#### Problem requirements:
Everything from the first line of the material below through the line containing "[sendMessage ?h ?msg ?x] =>" must be retyped exactly, and nothing past it.

#### Data for this task:
╭──

(** ** Notified sets only grow *)

Lemma checkHeartbeats_pending m :
  pendingRequests (checkHeartbeats m) = pendingRequests m.
Proof.
  unfold checkHeartbeats.
  apply (forEach_invariant (λ acc, pendingRequests acc = pendingRequests m));
    [done|].
  intros dev client acc _ Hacc.
  destruct (negb (isAlive client) && isOpen acc (ws client)); [done|].
  by destruct (isOpen _ _).
Qed.

(** Apart from a connection, a new request and the settling of a push, an
    event leaves the pending requests as they are or removes some. *)
Lemma step_pending m e :
  match e with
  | Connection _ _ _ _ | RequestInput _ _ _ _ _ _ _ | PushSettled _ _ => True
  | _ => pendingRequests (step m e) ⊆ pendingRequests m
  end.
Proof.
  destruct e as [np cfg|qd qn qt now|h data now|h now|h|h|h
                 |tag question opts ity timeoutMs now rnd|sid| |q t]; cbn [step];
    try done.
  - by destruct (initialize_clients np cfg m) as (_ & _ & ->).
  - unfold onMessage.
    destruct (sockets m !! h ≫= listeners) as [[dev name]|]; [|done].
    destruct data as [message|]; [|done]. unfold handleMessage.
    destruct (clients m !! dev) as [client|]; [|done].
    destruct (type message); try done.
    + by destruct (payload message).
    + match goal with
      | |- context [sendMessage ?h ?msg ?x] =>
        by destruct (sendMessage_quiet h msg x) as (_ & _ & -> & _)
      end.
    + destruct (truthy _); [|done]. unfold handleInputResponse. simpl.
      destruct (pendingRequests m !! _); [|done]. simpl. apply delete_subseteq.
  - unfold onPong.
    destruct (sockets m !! h ≫= listeners) as [[dev name]|]; [|done].
    by destruct (clients m !! dev).
  - unfold onClose.
    destruct (sockets m !! h ≫= listeners) as [[dev name]|]; [|done].
    by destruct (clients _ !! dev).
  - unfold fireTimer.
    destruct (timers m !! h) as [[d [sid p ms|dev]]|]; simpl; try done.
    + apply delete_subseteq.
    + destruct (clients m !! dev); [|done]. by case_bool_decide.
  - unfold tick. case_bool_decide; [|done]. by rewrite checkHeartbeats_pending.
  - unfold cancelInputRequest. destruct (pendingRequests m !! sid); [|done].
    simpl. apply delete_subseteq.
  - destruct (shutdown_spec m) as (_ & _ & _ & -> & _). apply map_empty_subseteq.
Qed.

Lemma notifyInputRequired_others payload sid now m sid' :
  sid' ≠ sid →
  pendingRequests (notifyInputRequired payload (Some sid) now m) !! sid'
  = pendingRequests m !! sid'.
Proof.
  intros Hne. unfold notifyInputRequired.
  apply (forEach_invariant (λ acc,
    pendingRequests acc !! sid' = pendingRequests m !! sid')); [done|].
  intros dev client acc _ Hacc. destruct (isOpen acc (ws client)); [|done].
  simpl. rewrite lookup_alter_ne by done.
  by destruct (sendMessage_quiet (ws client)
    (mkMessage input_required now (Some (PInputRequired payload))) acc)
    as (_ & _ & -> & _).
Qed.

Lemma isConnected_open m dev c :
  clients m !! dev = Some c → isConnected dev m = isOpen m (ws c).
Proof. intros Hc. unfold isConnected. by rewrite Hc. Qed.

Lemma notifiedAll_requestMobileInput tag question opts ity timeoutMs now rnd m :
  notifiedAll m →
  notifiedAll (requestMobileInput tag question opts ity timeoutMs now rnd m).2.
Proof.
  intros Hd dev c sid request Hc Hopen Hreq.
  rewrite requestMobileInput_clients in Hc.
  apply closing_requestMobileInput in Hopen.
  revert Hreq. unfold requestMobileInput.
  destruct (_ && _); [by apply (Hd dev c sid request)|]. simpl.
  set (sid0 := newSessionId now rnd).
  set (payload := mkInputRequired sid0 tag question opts ity).
  set (request0 := mkPending sid0 sid0 tag question opts ity now (nextPromise m)
                     (nextTimer m) ∅ ∅).
  set (m0 := set_pendingRequests _ _).
  assert (Hreq0 : pendingRequests m0 !! sid0 = Some request0)
    by (subst m0; simpl; apply lookup_insert_eq).
  destruct (notifyInputRequired_notified payload sid0 now m0 request0 Hreq0)
    as (request1 & Hreq1 & _ & _ & Hiff).
  pose proof (notifyInputRequired_others payload sid0 now m0) as Hothers.
  set (m1 := notifyInputRequired payload (Some sid0) now m0) in *.
  destruct (push_sockets payload sid0 (nextPromise m) now m1) as [_ Hn2].
  generalize dependent
    (sendApnsPushToDisconnectedDevices payload sid0 (nextPromise m) now m1).
  intros m2 Hn2. simpl in *. intros Hreq.
  pose proof (f_equal (λ t, t !! sid) Hn2) as Hlk. simpl in Hlk.
  rewrite !lookup_fmap, Hreq in Hlk. simpl in Hlk.
  destruct (decide (sid = sid0)) as [->|Hne].
  - rewrite Hreq1 in Hlk. injection Hlk as ->. apply Hiff. right.
    rewrite (isConnected_same m m0) by done.
    by rewrite (isConnected_open m dev c).
  - rewrite Hothers in Hlk by done. subst m0. simpl in Hlk.
    rewrite lookup_insert_ne in Hlk by done.
    destruct (pendingRequests m !! sid) as [request'|] eqn:Hreq'; [|done].
    injection Hlk as ->. by apply (Hd dev c sid request').
Qed.

Lemma notifiedAll_onConnection qd qn qt now m :
  wf m → coherent m → notifiedAll m → notifiedAll (onConnection qd qn qt now m).
Proof.
  intros Hwf Hco Hd dev c sid request Hc Hopen Hreq.
  destruct (onConnection_spec qd qn qt now m Hwf) as (Hcl & Hpend & _).
  cbv zeta in Hcl, Hpend. rewrite Hcl in Hc. rewrite Hpend in Hreq.
  rewrite lookup_fmap in Hreq.
  destruct (pendingRequests m !! sid) as [request0|] eqn:Hreq0; [|done].
  injection Hreq as <-.
  destruct (decide (dev = orElse qd "unknown")) as [->|Hne].
  - unfold redelivered. case_bool_decide; [done|].
    simpl. apply elem_of_union_l. by apply elem_of_singleton.
  - rewrite lookup_insert_ne in Hc by done.
    pose proof (step_closing m (Connection qd qn qt now) (ws c) Hopen) as Ho.
    destruct Ho as [Ho|Ho].
    + pose proof (Hd dev c sid request0 Hc Ho Hreq0) as Hin.
      unfold redelivered. case_bool_decide; [done|].
      simpl. by apply elem_of_union_r.
    + pose proof (wf_clients _ Hwf dev c Hc). lia.
Qed.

╰──

#### Problem solution:
(** ** Notified sets only grow *)

Lemma checkHeartbeats_pending m :
  pendingRequests (checkHeartbeats m) = pendingRequests m.
Proof.
  unfold checkHeartbeats.
  apply (forEach_invariant (λ acc, pendingRequests acc = pendingRequests m));
    [done|].
  intros dev client acc _ Hacc.
  destruct (negb (isAlive client) && isOpen acc (ws client)); [done|].
  by destruct (isOpen _ _).
Qed.

(** Apart from a connection, a new request and the settling of a push, an
    event leaves the pending requests as they are or removes some. *)
Lemma step_pending m e :
  match e with
  | Connection _ _ _ _ | RequestInput _ _ _ _ _ _ _ | PushSettled _ _ => True
  | _ => pendingRequests (step m e) ⊆ pendingRequests m
  end.
Proof.
  destruct e as [np cfg|qd qn qt now|h data now|h now|h|h|h
                 |tag question opts ity timeoutMs now rnd|sid| |q t]; cbn [step];
    try done.
  - by destruct (initialize_clients np cfg m) as (_ & _ & ->).
  - unfold onMessage.
    destruct (sockets m !! h ≫= listeners) as [[dev name]|]; [|done].
    destruct data as [message|]; [|done]. unfold handleMessage.
    destruct (clients m !! dev) as [client|]; [|done].
    destruct (type message); try done.
    + by destruct (payload message).
    + match goal with
      | |- context [sendMessage ?h ?msg ?x] =>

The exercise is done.